(Saved entries)
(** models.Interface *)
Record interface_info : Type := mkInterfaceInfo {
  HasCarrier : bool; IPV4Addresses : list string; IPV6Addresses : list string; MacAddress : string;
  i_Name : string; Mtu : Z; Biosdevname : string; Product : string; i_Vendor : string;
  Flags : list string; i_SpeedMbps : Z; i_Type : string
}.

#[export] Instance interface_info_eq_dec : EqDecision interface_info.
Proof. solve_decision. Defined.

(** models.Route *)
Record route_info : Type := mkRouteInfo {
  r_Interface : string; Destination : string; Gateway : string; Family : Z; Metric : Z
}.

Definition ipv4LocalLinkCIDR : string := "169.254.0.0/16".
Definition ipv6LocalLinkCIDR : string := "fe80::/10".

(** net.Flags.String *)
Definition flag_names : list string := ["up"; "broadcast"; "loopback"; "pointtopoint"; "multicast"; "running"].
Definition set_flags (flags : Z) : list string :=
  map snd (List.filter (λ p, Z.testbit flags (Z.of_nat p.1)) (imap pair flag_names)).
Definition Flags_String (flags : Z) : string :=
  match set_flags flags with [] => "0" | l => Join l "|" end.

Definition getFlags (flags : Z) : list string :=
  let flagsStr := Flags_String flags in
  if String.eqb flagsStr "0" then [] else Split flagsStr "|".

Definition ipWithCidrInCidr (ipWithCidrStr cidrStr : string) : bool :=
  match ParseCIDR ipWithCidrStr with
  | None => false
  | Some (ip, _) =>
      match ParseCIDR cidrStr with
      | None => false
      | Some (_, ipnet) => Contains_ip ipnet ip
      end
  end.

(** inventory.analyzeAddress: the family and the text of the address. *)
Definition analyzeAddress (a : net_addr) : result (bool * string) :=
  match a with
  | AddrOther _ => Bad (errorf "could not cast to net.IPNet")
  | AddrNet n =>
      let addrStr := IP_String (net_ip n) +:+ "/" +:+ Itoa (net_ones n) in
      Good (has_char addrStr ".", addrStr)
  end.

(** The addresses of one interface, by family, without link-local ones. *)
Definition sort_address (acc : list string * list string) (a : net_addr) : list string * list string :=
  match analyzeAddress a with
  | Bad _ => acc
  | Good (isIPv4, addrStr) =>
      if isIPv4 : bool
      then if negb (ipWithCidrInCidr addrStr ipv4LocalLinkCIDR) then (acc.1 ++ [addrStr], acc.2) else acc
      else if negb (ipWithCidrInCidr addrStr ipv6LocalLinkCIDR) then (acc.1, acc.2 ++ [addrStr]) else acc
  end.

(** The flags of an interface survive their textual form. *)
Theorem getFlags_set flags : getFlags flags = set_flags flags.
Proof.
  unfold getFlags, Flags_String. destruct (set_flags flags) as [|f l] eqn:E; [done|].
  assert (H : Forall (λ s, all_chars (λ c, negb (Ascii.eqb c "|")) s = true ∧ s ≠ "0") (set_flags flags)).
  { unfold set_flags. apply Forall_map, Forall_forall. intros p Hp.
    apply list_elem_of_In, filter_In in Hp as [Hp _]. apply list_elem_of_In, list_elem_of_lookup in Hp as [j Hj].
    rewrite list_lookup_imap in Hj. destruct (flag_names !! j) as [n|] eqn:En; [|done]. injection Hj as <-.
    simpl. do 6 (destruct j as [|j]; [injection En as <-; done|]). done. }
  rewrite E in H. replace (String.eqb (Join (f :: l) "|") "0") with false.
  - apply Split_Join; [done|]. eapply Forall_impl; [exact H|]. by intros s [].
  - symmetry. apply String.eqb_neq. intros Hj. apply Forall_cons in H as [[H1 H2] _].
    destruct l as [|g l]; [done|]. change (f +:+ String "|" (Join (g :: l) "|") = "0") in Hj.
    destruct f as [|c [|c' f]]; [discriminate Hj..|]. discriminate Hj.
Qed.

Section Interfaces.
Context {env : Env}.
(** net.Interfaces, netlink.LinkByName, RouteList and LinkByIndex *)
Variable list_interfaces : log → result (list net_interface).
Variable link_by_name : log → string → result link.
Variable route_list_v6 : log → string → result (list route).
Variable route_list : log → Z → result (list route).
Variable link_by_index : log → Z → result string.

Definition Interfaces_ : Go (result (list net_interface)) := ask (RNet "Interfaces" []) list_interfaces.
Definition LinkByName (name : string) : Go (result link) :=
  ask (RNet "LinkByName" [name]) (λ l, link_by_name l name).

» **Work required**
Each of the records should be written out again, exactly as it reads.

» **Response area**
(** models.Interface *)
Record interface_info : Type := mkInterfaceInfo {
  HasCarrier : bool; IPV4Addresses : list string; IPV6Addresses : list string; MacAddress : string;
  i_Name : string; Mtu : Z; Biosdevname : string; Product : string; i_Vendor : string;
  Flags : list string; i_SpeedMbps : Z; i_Type : string
}.

#[export] Instance interface_info_eq_dec : EqDecision interface_info.
Proof. solve_decision. Defined.

(** models.Route *)
Record route_info : Type := mkRouteInfo {
  r_Interface : string; Destination : string; Gateway : string; Family : Z; Metric : Z
}.

Definition ipv4LocalLinkCIDR : string := "169.254.0.0/16".
Definition ipv6LocalLinkCIDR : string := "fe80::/10".

(** net.Flags.String *)
Definition flag_names : list string := ["up"; "broadcast"; "loopback"; "pointtopoint"; "multicast"; "running"].
Definition set_flags (flags : Z) : list string :=
  map snd (List.filter (λ p, Z.testbit flags (Z.of_nat p.1)) (imap pair flag_names)).
Definition Flags_String (flags : Z) : string :=
  match set_flags flags with [] => "0" | l => Join l "|" end.

Definition getFlags (flags : Z) : list string :=
  let flagsStr := Flags_String flags in
  if String.eqb flagsStr "0" then [] else Split flagsStr "|".

Definition ipWithCidrInCidr (ipWithCidrStr cidrStr : string) : bool :=
  match ParseCIDR ipWithCidrStr with
  | None => false
  | Some (ip, _) =>
      match ParseCIDR cidrStr with
      | None => false
      | Some (_, ipnet) => Contains_ip ipnet ip
      end
  end.

(** inventory.analyzeAddress: the family and the text of the address. *)
Definition analyzeAddress (a : net_addr) : result (bool * string) :=
  match a with
  | AddrOther _ => Bad (errorf "could not cast to net.IPNet")
  | AddrNet n =>
      let addrStr := IP_String (net_ip n) +:+ "/" +:+ Itoa (net_ones n) in
      Good (has_char addrStr ".", addrStr)
  end.

(** The addresses of one interface, by family, without link-local ones. *)
Definition sort_address (acc : list string * list string) (a : net_addr) : list string * list string :=
  match analyzeAddress a with
  | Bad _ => acc
  | Good (isIPv4, addrStr) =>
      if isIPv4 : bool
      then if negb (ipWithCidrInCidr addrStr ipv4LocalLinkCIDR) then (acc.1 ++ [addrStr], acc.2) else acc
      else if negb (ipWithCidrInCidr addrStr ipv6LocalLinkCIDR) then (acc.1, acc.2 ++ [addrStr]) else acc
  end.

(** The flags of an interface survive their textual form. *)
Theorem getFlags_set flags : getFlags flags = set_flags flags.
Proof.
  unfold getFlags, Flags_String. destruct (set_flags flags) as [|f l] eqn:E; [done|].
  assert (H : Forall (λ s, all_chars (λ c, negb (Ascii.eqb c "|")) s = true ∧ s ≠ "0") (set_flags flags)).
  { unfold set_flags. apply Forall_map, Forall_forall. intros p Hp.
    apply list_elem_of_In, filter_In in Hp as [Hp _]. apply list_elem_of_In, list_elem_of_lookup in Hp as [j Hj].
    rewrite list_lookup_imap in Hj. destruct (flag_names !! j) as [n|] eqn:En; [|done]. injection Hj as <-.
    simpl. do 6 (destruct j as [|j]; [injection En as <-; done|]). done. }
  rewrite E in H. replace (String.eqb (Join (f :: l) "|") "0") with false.
  - apply Split_Join; [done|]. eapply Forall_impl; [exact H|]. by intros s [].
  - symmetry. apply String.eqb_neq. intros Hj. apply Forall_cons in H as [[H1 H2] _].
    destruct l as [|g l]; [done|]. change (f +:+ String "|" (Join (g :: l) "|") = "0") in Hj.
    destruct f as [|c [|c' f]]; [discriminate Hj..|]. discriminate Hj.
Qed.

Section Interfaces.
Context {env : Env}.
(** net.Interfaces, netlink.LinkByName, RouteList and LinkByIndex *)
Variable list_interfaces : log → result (list net_interface).
Variable link_by_name : log → string → result link.
Variable route_list_v6 : log → string → result (list route).
Variable route_list : log → Z → result (list route).
Variable link_by_index : log → Z → result string.

Definition Interfaces_ : Go (result (list net_interface)) := ask (RNet "Interfaces" []) list_interfaces.
Definition LinkByName (name : string) : Go (result link) :=
  ask (RNet "LinkByName" [name]) (λ l, link_by_name l name).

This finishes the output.